Travel, they say, gets in your blood. Betty Sullivan can only agree. She and her sister, Pat, joined Collette in 1964, a couple of years after her brother, Dan, bought the company, with just two members of staff! So this April she has spent 50 years working in travel for the same company, which is now somewhat bigger than when she joined as a young woman, a cause for celebration for sure.
After an amazing start helping out at the New York World’s Fair in 1964, which she reports was a blast and an experience beyond comparison, Betty became a tour escort, what we’d now call a tour manager. She loved that too, taking coach loads of people on a wide range of trips from just one day in the local area to tours that might last up to thirty days, exploring the Pacific Northwest. It’s the human interaction Betty so enjoys, chatting to people up and down the aisle, joining in a sing-along and sharing the travel experience together. In fact she is such a fan of coach tours, that Betty recommends that we all should take one as a fabulous way to see the USA, Canada and beyond.
Betty has found tour guiding huge fun, with good hotels, good food and good groups of interesting people. She reckons it is a great training for any young graduate in how to deal with, laugh with and understand people. In a nutshell – it’s a great lesson in human nature. Wherever else, she said, would you have so much fun and get paid for it too?
Betty returned to part-time work at the company since her retirement from the retail offices in Braintree, Massachusetts. Her nephew Dan (Collette’s present President and CEO) asked her to work just a few days a week in the wholesale side of the business in Pawtucket, Rhode Island, and this is what she now does in the Air department.
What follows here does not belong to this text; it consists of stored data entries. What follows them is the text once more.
(* ===== verification/Proc.v ===== *)
(** * Processes (kernel/proc.c)

    The process table and its operations.  Each definition is what its
    function does while it holds the locks it takes, so an operation is one
    step; a process that has to wait is put to sleep and its call is started
    again when it runs next.  The saved kernel registers (context, kernel
    stack) are not part of the model.  [trampoline] is the address of the page
    of assembly code mapped into every process. *)
From S2P Require Import Prelude Str Bio Log Crash Machine Types Vm Codec Ld Balloc Inode Dir Pipe File.
Local Open Scope st_scope.

(** ** Record updates *)
Definition set_nextpid (x : Z) (k : kst) : kst :=
  mkK (k_sb k) (k_itable k) (k_ftable k) (k_pipes k) (k_mem k) (k_freelist k) (k_end k)
      (k_procs k) (k_cur k) (k_initproc k) x (k_devsw k).
Definition set_initproc (x : option nat) (k : kst) : kst :=
  mkK (k_sb k) (k_itable k) (k_ftable k) (k_pipes k) (k_mem k) (k_freelist k) (k_end k)
      (k_procs k) (k_cur k) x (k_nextpid k) (k_devsw k).
Definition set_cur (x : nat) (k : kst) : kst :=
  mkK (k_sb k) (k_itable k) (k_ftable k) (k_pipes k) (k_mem k) (k_freelist k) (k_end k)
      (k_procs k) x (k_initproc k) (k_nextpid k) (k_devsw k).

Definition p_set_chan (c : Z) (p : proc) : proc :=
  mkP (p_state p) c (p_killed p) (p_xstate p) (p_pid p) (p_parent p) (p_sz p) (p_pagetable p)
      (p_trapframe p) (p_ofile p) (p_cwd p) (p_name p).
Definition p_set_killed (b : bool) (p : proc) : proc :=
  mkP (p_state p) (p_chan p) b (p_xstate p) (p_pid p) (p_parent p) (p_sz p) (p_pagetable p)
      (p_trapframe p) (p_ofile p) (p_cwd p) (p_name p).
Definition p_set_xstate (x : Z) (p : proc) : proc :=
  mkP (p_state p) (p_chan p) (p_killed p) x (p_pid p) (p_parent p) (p_sz p) (p_pagetable p)
      (p_trapframe p) (p_ofile p) (p_cwd p) (p_name p).
Definition p_set_pid (x : Z) (p : proc) : proc :=
  mkP (p_state p) (p_chan p) (p_killed p) (p_xstate p) x (p_parent p) (p_sz p) (p_pagetable p)
      (p_trapframe p) (p_ofile p) (p_cwd p) (p_name p).
Definition p_set_parent (x : option nat) (p : proc) : proc :=
  mkP (p_state p) (p_chan p) (p_killed p) (p_xstate p) (p_pid p) x (p_sz p) (p_pagetable p)
      (p_trapframe p) (p_ofile p) (p_cwd p) (p_name p).
Definition p_set_sz (x : Z) (p : proc) : proc :=
  mkP (p_state p) (p_chan p) (p_killed p) (p_xstate p) (p_pid p) (p_parent p) x (p_pagetable p)
      (p_trapframe p) (p_ofile p) (p_cwd p) (p_name p).
Definition p_set_pagetable (x : Z) (p : proc) : proc :=
  mkP (p_state p) (p_chan p) (p_killed p) (p_xstate p) (p_pid p) (p_parent p) (p_sz p) x
      (p_trapframe p) (p_ofile p) (p_cwd p) (p_name p).
Definition p_set_trapframe (x : Z) (p : proc) : proc :=
  mkP (p_state p) (p_chan p) (p_killed p) (p_xstate p) (p_pid p) (p_parent p) (p_sz p) (p_pagetable p)
      x (p_ofile p) (p_cwd p) (p_name p).
Definition p_set_name (x : bytes) (p : proc) : proc :=
  mkP (p_state p) (p_chan p) (p_killed p) (p_xstate p) (p_pid p) (p_parent p) (p_sz p) (p_pagetable p)
      (p_trapframe p) (p_ofile p) (p_cwd p) x.

(** [proc[i]] *)
Definition getp (i : nat) : stM kst proc := fun k => Ok (nth i (k_procs k) proc0) k.
Definition modp (i : nat) (g : proc -> proc) : stM kst unit := smodify (set_procs (alter g i)).

(** The channel a process sleeps on in wait: its own address.  Static
    addresses are small numbers, below every page address. *)
Definition ch_proc (p : option nat) : Z := match p with Some i => 1 + Z.of_nat i | None => 0 end.

(** ** Allocation *)

Definition procinit : stM kst unit := smodify (set_procs (fun _ => replicate NPROC proc0)).

Definition allocpid : stM kst Z :=
  k <- sget;
  smodify (set_nextpid (s32 (k_nextpid k + 1)));;
  sret (k_nextpid k).

Definition proc_freepagetable (pagetable sz : Z) : stM kst unit :=
  uvmunmap pagetable TRAMPOLINE 1 false;;
  uvmunmap pagetable TRAPFRAME 1 false;;
  uvmfree pagetable sz.

Definition freeproc (i : nat) : stM kst unit :=
  p <- getp i;
  (if negb (p_trapframe p =? 0) then kfree (p_trapframe p) else sret tt);;
  modp i (p_set_trapframe 0);;
  (if negb (p_pagetable p =? 0) then proc_freepagetable (p_pagetable p) (p_sz p) else sret tt);;
  modp i (p_set_pagetable 0);;
  modp i (p_set_sz 0);;
  modp i (p_set_pid 0);;
  modp i (p_set_parent None);;
  modp i (fun q => p_set_name (setb 0 0 (p_name q)) q);;
  modp i (p_set_chan 0);;
  modp i (p_set_killed false);;
  modp i (p_set_xstate 0);;
  modp i (p_set_state UNUSED).

Fixpoint find_unused (l : list proc) (i : nat) : option nat :=
  match l with
  | [] => None
  | p :: l => if bool_decide (p_state p = UNUSED) then Some i else find_unused l (S i)
  end.

Definition proc_pagetable (trampoline : Z) (i : nat) : stM kst Z :=
  pagetable <- uvmcreate;
  if pagetable =? 0 then sret 0
  else
    r <- mappages pagetable TRAMPOLINE PGSIZE trampoline (Z.lor PTE_R PTE_X);
    if r <? 0 then uvmfree pagetable 0;; sret 0
    else
      p <- getp i;
      r <- mappages pagetable TRAPFRAME PGSIZE (p_trapframe p) (Z.lor PTE_R PTE_W);
      if r <? 0 then
        uvmunmap pagetable TRAMPOLINE 1 false;;
        uvmfree pagetable 0;;
        sret 0
      else sret pagetable.

Definition allocproc (trampoline : Z) : stM kst (option nat) :=
  k <- sget;
  match find_unused (k_procs k) 0 with
  | None => sret None
  | Some i =>
      pid <- allocpid;
      modp i (p_set_pid pid);;
      modp i (p_set_state USED);;
      tf <- kalloc;
      modp i (p_set_trapframe tf);;
      if tf =? 0 then freeproc i;; sret None
      else
        pt <- proc_pagetable trampoline i;
        modp i (p_set_pagetable pt);;
        if pt =? 0 then freeproc i;; sret None
        else sret (Some i)
  end.

(** ** Scheduling *)

(** scheduler's body for process [i]. *)
Definition sched_proc (i : nat) : stM kst bool :=
  p <- getp i;
  if bool_decide (p_state p = RUNNABLE) then
    modp i (p_set_state RUNNING);;
    smodify (set_cur i);;
    sret true
  else sret false.

(** The scheduler when the process has switched back: no process is current. *)
Definition sched_return : stM kst unit := smodify (set_cur NPROC).

(** yield and sleep, up to the switch to the scheduler. *)
Definition yield : stM kst unit := k <- sget; modp (k_cur k) (p_set_state RUNNABLE).
Definition sleep (chan : Z) : stM kst unit :=
  k <- sget;
  modp (k_cur k) (p_set_chan chan);;
  modp (k_cur k) (p_set_state SLEEPING).
(** sleep, after the process runs again. *)
Definition sleep_return : stM kst unit := k <- sget; modp (k_cur k) (p_set_chan 0).

Fixpoint kill_scan (l : list proc) (i : nat) (pid : Z) : option nat :=
  match l with
  | [] => None
  | p :: l => if p_pid p =? pid then Some i else kill_scan l (S i) pid
  end.
Definition kill (pid : Z) : stM kst Z :=
  k <- sget;
  match kill_scan (k_procs k) 0 pid with
  | None => sret (-1)
  | Some i =>
      modp i (p_set_killed true);;
      modp i (fun p => if bool_decide (p_state p = SLEEPING) then p_set_state RUNNABLE p else p);;
      sret 0
  end.

Definition proc_num : stM kst Z := fun k =>
  Ok (s32 (zlen (filter (fun p => p_state p <> UNUSED) (k_procs k)))) k.

(** ** Exit and wait *)

Definition reparent (i : nat) : stM kst unit :=
  sfor (seq 0 NPROC) (fun j =>
    q <- getp j;
    if bool_decide (p_parent q = Some i) then
      k <- sget;
      modp j (p_set_parent (k_initproc k));;
      wakeup (ch_proc (k_initproc k))
    else sret tt).

(** exit from the point where the files are closed; the process never runs
    again. *)
Definition exit_finish (status : Z) : stM kst unit :=
  k <- sget;
  let i := k_cur k in
  reparent i;;
  p <- getp i;
  wakeup (ch_proc (p_parent p));;
  modp i (p_set_xstate status);;
  modp i (p_set_state ZOMBIE).

(** The scan of wait over the table from entry [j] on: done, or nothing found
    with the flag havekids. *)
Inductive wres := WDone (r : Z) | WNone (havekids : bool).

Fixpoint wait_scan (js : list nat) (i : nat) (addr : Z) (havekids : bool) : stM kst wres :=
  match js with
  | [] => sret (WNone havekids)
  | j :: js =>
      np <- getp j;
      if bool_decide (p_parent np = Some i) then
        if bool_decide (p_state np = ZOMBIE) then
          p <- getp i;
          r <- (if addr =? 0 then sret 0 else copyout (p_pagetable p) addr (le_enc 4 (p_xstate np)));
          if r <? 0 then sret (WDone (-1))
          else freeproc j;; sret (WDone (p_pid np))
        else wait_scan js i addr true
      else wait_scan js i addr havekids
  end.

(** One pass of the loop of wait: a result, or the process sleeps. *)
Definition wait (addr : Z) : stM kst (option Z) :=
  k <- sget;
  let i := k_cur k in
  r <- wait_scan (seq 0 NPROC) i addr false;
  match r with
  | WDone r => sret (Some r)
  | WNone havekids =>
      p <- getp i;
      if negb havekids || p_killed p then sret (Some (-1))
      else sleep (ch_proc (Some i));; sret None
  end.

(** ** Memory size *)

Definition growproc (n : Z) : stM kst Z :=
  k <- sget;
  p <- getp (k_cur k);
  let sz := u32 (p_sz p) in
  if 0 <? n then
    r <- uvmalloc (p_pagetable p) sz (u32 (sz + n));
    let sz := u32 r in
    if sz =? 0 then sret (-1) else modp (k_cur k) (p_set_sz sz);; sret 0
  else if n <? 0 then
    r <- uvmdealloc (p_pagetable p) sz (u32 (sz + n));
    modp (k_cur k) (p_set_sz (u32 r));; sret 0
  else modp (k_cur k) (p_set_sz sz);; sret 0.

Local Close Scope st_scope.
Local Open Scope prog_scope.

(** ** Creation and exit, with the file system *)

(** The child's registers: a copy of the parent's, with 0 in a0. *)
Definition copy_trapframe (dst src : Z) : stM kst unit := fun k =>
  sbind (smodify (set_mem (pm_write dst (pm_read (k_mem k) src 288)))) (fun _ => stm64 (dst + 112) 0) k.

Definition fork (trampoline : Z) : M Z :=
  p <- myproc;
  np <- liftK (allocproc trampoline);
  match np with
  | None => Ret (-1)
  | Some np =>
      q <- liftK (getp np);
      r <- liftK (uvmcopy (p_pagetable p) (p_pagetable q) (p_sz p));
      if r <? 0 then liftK (freeproc np);; Ret (-1)
      else
        liftK (modp np (p_set_sz (p_sz p)));;
        liftK (copy_trapframe (p_trapframe q) (p_trapframe p));;
        pfor (seq 0 NOFILE) (fun i =>
          match p_ofile p !! i with
          | Some (Some f) => f' <- filedup f; liftK (modp np (p_set_ofile (<[i := Some f']>)))
          | _ => Ret tt
          end);;
        cwd <- (match p_cwd p with Some ip => idup ip | None => WrongP "no current directory" end);
        liftK (modp np (p_set_cwd (Some cwd)));;
        liftK (modp np (fun c => p_set_name (splice 0 (safestrcpy (p_name p) 16) (p_name c)) c));;
        q <- liftK (getp np);
        k <- P.get;
        liftK (modp np (p_set_parent (Some (k_cur k))));;
        liftK (modp np (p_set_state RUNNABLE));;
        Ret (p_pid q)
  end.

Definition exit (status : Z) : M unit :=
  k <- P.get;
  if bool_decide (Some (k_cur k) = k_initproc k) then panic "init exiting"
  else
    pfor (seq 0 NOFILE) (fun fd =>
      p <- myproc;
      match p_ofile p !! fd with
      | Some (Some f) => fileclose f;; modproc (p_set_ofile (<[fd := None]>))
      | _ => Ret tt
      end);;
    P.begin_op;;
    p <- myproc;
    (match p_cwd p with Some ip => iput ip | None => WrongP "no current directory" end);;
    P.end_op;;
    modproc (p_set_cwd None);;
    liftK (exit_finish status).

(** [initcode], from proc.c *)
Definition initcode : bytes :=
  [0x17; 0x05; 0x00; 0x00; 0x13; 0x05; 0x45; 0x02;
   0x97; 0x05; 0x00; 0x00; 0x93; 0x85; 0x35; 0x02;
   0x93; 0x08; 0x70; 0x00; 0x73; 0x00; 0x00; 0x00;
   0x93; 0x08; 0x20; 0x00; 0x73; 0x00; 0x00; 0x00;
   0xef; 0xf0; 0x9f; 0xff; 0x2f; 0x69; 0x6e; 0x69;
   0x74; 0x00; 0x00; 0x24; 0x00; 0x00; 0x00; 0x00;
   0x00; 0x00; 0x00; 0x00].

Definition userinit (trampoline : Z) : M unit :=
  p <- liftK (allocproc trampoline);
  match p with
  | None => WrongP "no process for init"
  | Some i =>
      liftK (smodify (set_initproc (Some i)));;
      q <- liftK (getp i);
      liftK (uvminit (p_pagetable q) initcode);;
      liftK (modp i (p_set_sz PGSIZE));;
      liftK (stm64 (p_trapframe q + 24) 0);;
      liftK (stm64 (p_trapframe q + 48) PGSIZE);;
      liftK (modp i (fun c => p_set_name (splice 0 (safestrcpy [105; 110; 105; 116; 99; 111; 100; 101; 0] 16) (p_name c)) c));;
      cwd <- namei [47; 0];
      liftK (modp i (p_set_cwd cwd));;
      liftK (modp i (p_set_state RUNNABLE))
  end.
In her 50 years at Collette, Betty has seen huge changes and naturally one of these is technology, which has altered everything. Airline ticketing, for example, used to be worked out with the help of enormous tomes, whereas now it’s sorted with the press of one or two buttons. The evolution of technology has increased efficiency and been terrific as a whole for driving the business forward. Interestingly, travellers are becoming more savvy on computers as well, which has made them more discerning guests; they have higher expectations and are generally just more worldly. As they have changed, Collette also has changed to meet their needs. Betty is proud to have witnessed this evolution take place both with how Collette operates its business and how its clients have come to expect their experience to be.
So where does this veteran of the travel industry like to visit on her own holidays, having travelled to all seven continents? Betty is a great fan of Italy and finds Paris very romantic. Ireland, especially Donegal and Killarney, is a favourite and she recently revisited Belfast on a Sullivan clan holiday, finding the city had hugely changed since her tour guiding days when there were tanks, barbed wire and riots – certainly nothing like the marvellous Titanic Experience that’s around today. Betty’s trip to Antarctica as a passenger, rather than guide, was a real travelling highlight, taking in parts of South America, too. These best loved spots are a suitably eclectic mix from around the world.
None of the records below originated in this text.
Lemma pagetable_run i k fl tf :
  mem_ok k fl -> p_trapframe (nth i (k_procs k) proc0) = tf -> tf mod PGSIZE = 0 -> 0 <= tf < 2 ^ 56 -> tf ∉ fl -> trampoline ∉ fl ->
  tf <> trampoline -> 5 < zlen fl ->
  exists pt k' fl', proc_pagetable trampoline i k = Ok pt k' /\ pt <> 0 /\ pt ∈ fl /\ zlen fl <= 5 + zlen fl' /\
    space_ok k' pt fl' /\ only_mem k k' /\ (forall x, x ∈ fl' -> x ∈ fl) /\ same_pages (k_mem k) (k_mem k') fl /\
    (forall x, x ∈ ptree 3 (k_mem k') pt -> x ∈ fl \/ x = trampoline \/ x = tf) /\
    (forall x, x ∈ pinner 3 (k_mem k') pt -> x ∈ fl) /\
    (forall va, 0 <= va < MAXVA -> trans (k_mem k') pt va = empty_space tf va).
Proof.
  intros Mk Etf F1 F2 F3 Tf Ft Hlen. destruct fl as [|pt fl]; [unfold zlen in Hlen; cbn in Hlen; lia|].
  apply not_elem_of_cons in F3 as [F3 F4], Tf as [T3 T4]. assert (Hl : 4 < zlen fl) by (unfold zlen in *; cbn [length] in Hlen; lia).
  destruct (free_pos k (pt :: fl) pt Mk ltac:(apply elem_of_cons; by left)) as [Hp _].
  destruct (space_new k pt fl Mk) as (S0 & V0 & E0).
  destruct (map_one pt TRAMPOLINE trampoline (Z.lor PTE_R PTE_X) _ fl S0) as (k1 & fl1 & E1 & U1 & R1);
    [done|lia|exact Ta|exact Tb|done|apply V0|rewrite E0; by rewrite list_elem_of_singleton|exact T4|lia|].
  assert (Hin : forall x, x ∈ ptree 3 (k_mem k1) pt -> x ∈ pt :: fl \/ x = trampoline).
  { intros x Hx. apply (rm_elem R1) in Hx. rewrite E0, !list_elem_of_singleton, elem_of_cons in *. tauto. }
  destruct (map_one pt TRAPFRAME tf (Z.lor PTE_R PTE_W) k1 fl1 (rm_ok R1)) as (k2 & fl2 & E2 & U2 & R2);
    [done|lia|exact F1|exact F2|done|rewrite (rm_tr R1) by lia; apply V0| | |lia|].
  { intros Hx. apply Hin in Hx. rewrite elem_of_cons in Hx. tauto. }
  { intros Hx. apply F4. by apply (rm_fl R1). }
  exists pt, k2, fl2. split.
  { unfold proc_pagetable, uvmcreate, sbind. rewrite (proj1 (kalloc_cons k pt fl Mk)). rewrite (proj2 (Z.eqb_neq pt 0)) by lia.
    unfold fill_page, smodify, sret. fold (zeroed pt k). rewrite (proj2 (Z.eqb_neq pt 0)) by lia. rewrite E1. cbn [Z.ltb Z.compare].
    unfold getp. destruct (only_mem_fields _ _ (rm_only R1)) as (-> & _). change (k_procs (zeroed pt k)) with (k_procs k). by rewrite Etf, E2. }
  split; [lia|]. split; [apply elem_of_cons; by left|]. split; [unfold zlen in *; cbn [length]; lia|]. split; [apply (rm_ok R2)|].
  split; [apply (only_mem_trans k (zeroed pt k)); [by destruct k|]; apply (only_mem_trans _ k1); [apply (rm_only R1)|apply (rm_only R2)]|].
  split; [intros x Hx; apply elem_of_cons; right; by apply (rm_fl R1), (rm_fl R2)|].
  assert (Hi1 : forall x, x ∈ pinner 3 (k_mem k1) pt -> x ∈ pt :: fl).
  { intros x Hx. apply (rm_inner R1) in Hx as [Hx|Hx]; [|apply elem_of_cons; by right]. apply pinner_ptree in Hx. rewrite E0 in Hx.
    apply list_elem_of_singleton in Hx as ->. apply elem_of_cons. by left. }
  split. { intros x Hx. rewrite (rm_frame R2), (rm_frame R1).
    - apply not_elem_of_cons in Hx as [H1 H2]. unfold zeroed, kalloced. cbn. rewrite !page_insert. by rewrite !decide_False.
    - apply not_elem_of_cons in Hx as [H1 H2]. rewrite elem_of_app. intros [H|H]; [|done]. apply pinner_ptree in H. rewrite E0 in H.
      by apply list_elem_of_singleton in H.
    - rewrite elem_of_app. intros [H|H]; [by apply Hx, Hi1|]. apply Hx, elem_of_cons. right. by apply (rm_fl R1). }
  split. { intros x Hx. apply (rm_elem R2) in Hx as [Hx|[Hx|Hx]]; [apply Hin in Hx; tauto| |apply list_elem_of_singleton in Hx; tauto].
    left. apply elem_of_cons. right. by apply (rm_fl R1). }
  split. { intros x Hx. apply (rm_inner R2) in Hx as [Hx|Hx]; [by apply Hi1|]. apply elem_of_cons. right. by apply (rm_fl R1). }
  intros va Hva. rewrite (rm_tr R2) by exact Hva. unfold upd_page, empty_space. destruct (_ =? _); [done|].
  rewrite (rm_tr R1) by exact Hva. unfold upd_page. destruct (_ =? _); [done|]. apply V0.
Qed.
And the must-know question: where is Betty headed to next? She is keen to travel to Russia, particularly St Petersburg, so maybe a river cruise on the Volga is in the offering. And in stark contrast, she would also like to visit the Lake District in England for the first time and to revisit Scotland. Nearer to her own home, a trip to Mount Rushmore and the surrounding area is on the list. Betty has a yen to tour Sicily, a great island with so much to see.
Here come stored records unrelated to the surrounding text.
(* ===== verification/Exec.v ===== *)
(** * exec (kernel/exec.c) *)
From S2P Require Import Prelude Str Bio Log Crash Machine Types Vm Codec Ld Balloc Inode Dir Pipe File Sysfile Proc.
Local Open Scope prog_scope.

Notation ELF_MAGIC := 0x464C457F (only parsing).
Notation ELF_PROG_LOAD := 1 (only parsing).
Notation MAXARG := 32 (only parsing).

(** struct elfhdr and struct proghdr: the fields exec uses. *)
Record elfhdr := mkElf { elf_magic : Z; elf_entry : Z; elf_phoff : Z; elf_phnum : Z }.
Record proghdr := mkPh { ph_type : Z; ph_off : Z; ph_vaddr : Z; ph_filesz : Z; ph_memsz : Z }.
Definition dec_elf (d : bytes) : elfhdr := mkElf (ld32 0 d) (ld64 24 d) (ld64 32 d) (ld16 56 d).
Definition dec_ph (d : bytes) : proghdr := mkPh (ld32 0 d) (ld64 8 d) (ld64 16 d) (ld64 32 d) (ld64 40 d).

(** readi to a physical address: the bytes go to memory. *)
Fixpoint loadseg_loop (fuel : nat) (pagetable va : Z) (ip : nat) (offset sz i : Z) : M Z :=
  match fuel with
  | O => WrongP "loadseg: fuel"
  | S fuel =>
      if negb (i <? sz) then Ret 0
      else
        pa <- liftK (walkaddr pagetable (u64 (va + i)));
        if pa =? 0 then panic "loadseg: address should exist"
        else
          let n := if sz - i <? PGSIZE then sz - i else PGSIZE in
          '(r, d) <- readi ip KernDst (u32 (offset + i)) n;
          modk (set_mem (pm_write pa d));;
          if negb (r =? n) then Ret (-1)
          else loadseg_loop fuel pagetable va ip offset sz (i + PGSIZE)
  end.
Definition loadseg (pagetable va : Z) (ip : nat) (offset sz : Z) : M Z :=
  loadseg_loop (Z.to_nat (sz / PGSIZE + 2)) pagetable va ip offset sz 0.

(** The label [bad]. *)
Definition exec_bad (pagetable sz : Z) (ip : option nat) : M Z :=
  (if pagetable =? 0 then Ret tt else liftK (proc_freepagetable pagetable sz));;
  match ip with Some ip => iunlockput ip;; P.end_op | None => Ret tt end;;
  Ret (-1).

(** The loop over the program headers: whether it ended well, and the size. *)
Fixpoint exec_load (n : nat) (ip : nat) (off pagetable sz : Z) : M (bool * Z) :=
  match n with
  | O => Ret (true, sz)
  | S n =>
      '(r, d) <- readi ip KernDst (u32 off) 56;
      if negb (r =? 56) then Ret (false, sz)
      else
        let ph := dec_ph d in
        if negb (ph_type ph =? ELF_PROG_LOAD) then exec_load n ip (s32 (off + 56)) pagetable sz
        else if ph_memsz ph <? ph_filesz ph then Ret (false, sz)
        else if u64 (ph_vaddr ph + ph_memsz ph) <? ph_vaddr ph then Ret (false, sz)
        else
          sz1 <- liftK (uvmalloc pagetable sz (u64 (ph_vaddr ph + ph_memsz ph)));
          if sz1 =? 0 then Ret (false, sz)
          else if negb (ph_vaddr ph mod PGSIZE =? 0) then Ret (false, sz1)
          else
            r <- loadseg pagetable (ph_vaddr ph) ip (u32 (ph_off ph)) (u32 (ph_filesz ph));
            if r <? 0 then Ret (false, sz1)
            else exec_load n ip (s32 (off + 56)) pagetable sz1
  end.

(** The loop over argv, the addresses of pages that hold strings: the stack
    pointer and the user addresses pushed. *)
Fixpoint push_args (argv : list Z) (argc pagetable sp stackbase : Z) (ustack : list Z) : M (option (Z * list Z)) :=
  match argv with
  | [] => Ret (Some (sp, ustack))
  | a :: argv =>
      if MAXARG <=? argc then Ret None
      else
        k <- P.get;
        let s := page (k_mem k) a in
        let sp := u64 (sp - (strlen s + 1)) in
        let sp := sp - sp mod 16 in
        if sp <? stackbase then Ret None
        else
          r <- liftK (copyout pagetable sp (take (Z.to_nat (strlen s + 1)) s));
          if r <? 0 then Ret None
          else push_args argv (argc + 1) pagetable sp stackbase (ustack ++ [sp])
  end.

(** What follows the last slash. *)
Fixpoint last_elem (s last : bytes) : bytes :=
  match s with
  | [] => last
  | c :: s => if c =? 0 then last else last_elem s (if c =? 47 then s else last)
  end.

(** exec after the file is loaded and closed. *)
Definition exec_commit (path : bytes) (argv : list Z) (elf : elfhdr) (pagetable sz : Z) : M Z :=
  p <- myproc;
  let oldsz := p_sz p in
  let sz := PGROUNDUP sz in
  sz1 <- liftK (uvmalloc pagetable sz (u64 (sz + 2 * PGSIZE)));
  if sz1 =? 0 then exec_bad pagetable sz None
  else
    let sz := sz1 in
    liftK (uvmclear pagetable (sz - 2 * PGSIZE));;
    let stackbase := sz - PGSIZE in
    o <- push_args argv 0 pagetable sz stackbase [];
    match o with
    | None => exec_bad pagetable sz None
    | Some (sp, ustack) =>
        let argc := zlen ustack in
        let sp := u64 (sp - (argc + 1) * 8) in
        let sp := sp - sp mod 16 in
        if sp <? stackbase then exec_bad pagetable sz None
        else
          r <- liftK (copyout pagetable sp (concat (map (le_enc 8) (ustack ++ [0]))));
          if r <? 0 then exec_bad pagetable sz None
          else
            liftK (stm64 (p_trapframe p + 120) sp);;
            modproc (fun c => p_set_name (splice 0 (safestrcpy (last_elem path path) 16) (p_name c)) c);;
            modproc (p_set_pagetable pagetable);;
            modproc (p_set_sz sz);;
            liftK (stm64 (p_trapframe p + 24) (elf_entry elf));;
            liftK (stm64 (p_trapframe p + 48) sp);;
            liftK (proc_freepagetable (p_pagetable p) oldsz);;
            Ret argc
    end.

Definition exec (trampoline : Z) (path : bytes) (argv : list Z) : M Z :=
  P.begin_op;;
  o <- namei path;
  match o with
  | None => P.end_op;; Ret (-1)
  | Some ip =>
      ilock (Some ip);;
      '(r, d) <- readi ip KernDst 0 64;
      if negb (r =? 64) then exec_bad 0 0 (Some ip)
      else if negb (elf_magic (dec_elf d) =? ELF_MAGIC) then exec_bad 0 0 (Some ip)
      else
        k <- P.get;
        pagetable <- liftK (proc_pagetable trampoline (k_cur k));
        if pagetable =? 0 then exec_bad 0 0 (Some ip)
        else
          '(ok, sz) <- exec_load (Z.to_nat (elf_phnum (dec_elf d))) ip (s32 (elf_phoff (dec_elf d))) pagetable 0;
          if negb ok then exec_bad pagetable sz (Some ip)
          else
            iunlockput ip;;
            P.end_op;;
            exec_commit path argv (dec_elf d) pagetable sz
  end.

(** sys_exec (sysfile.c): the loop that copies the arguments into pages of
    their own; the flag says whether it reached the null pointer. *)
Fixpoint exec_args (fuel : nat) (uargv i : Z) (argv : list Z) : M (bool * list Z) :=
  match fuel with
  | O => Ret (false, argv)
  | S fuel =>
      uarg <- fetchaddr (u64 (uargv + 8 * i));
      match uarg with
      | None => Ret (false, argv)
      | Some uarg =>
          if uarg =? 0 then Ret (true, argv)
          else
            a <- liftK kalloc;
            if a =? 0 then Ret (false, argv)
            else
              p <- myproc;
              '(err, buf) <- liftK (copyinstr (p_pagetable p) uarg PGSIZE);
              modk (set_mem (pm_write a buf));;
              if err <? 0 then Ret (false, argv ++ [a])
              else exec_args fuel uargv (i + 1) (argv ++ [a])
      end
  end.

Definition sys_exec (trampoline : Z) : M Z :=
  path <- argstr 0 MAXPATH;
  match path with
  | None => Ret (-1)
  | Some path =>
      uargv <- argaddr 1;
      '(ok, argv) <- exec_args 32 uargv 0 [];
      ret <- (if ok : bool then exec trampoline path argv else Ret (-1));
      pfor argv (fun a => liftK (kfree a));;
      Ret ret
  end.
Of course Collette celebrated this doyenne of travel, who has by her own admission, struggled to leap into the 21st century. Rather than the computer Betty was nervously anticipating at the presentation for her fifty years’ service, she received a brand new Chevrolet Impala, complete with bells and whistles. So with her new car, gazelle-like, to be mastered, the extraordinary eighty-something Betty Sullivan continues to enjoy each day according to her personal motto: travel with the right attitude … then everything is an adventure!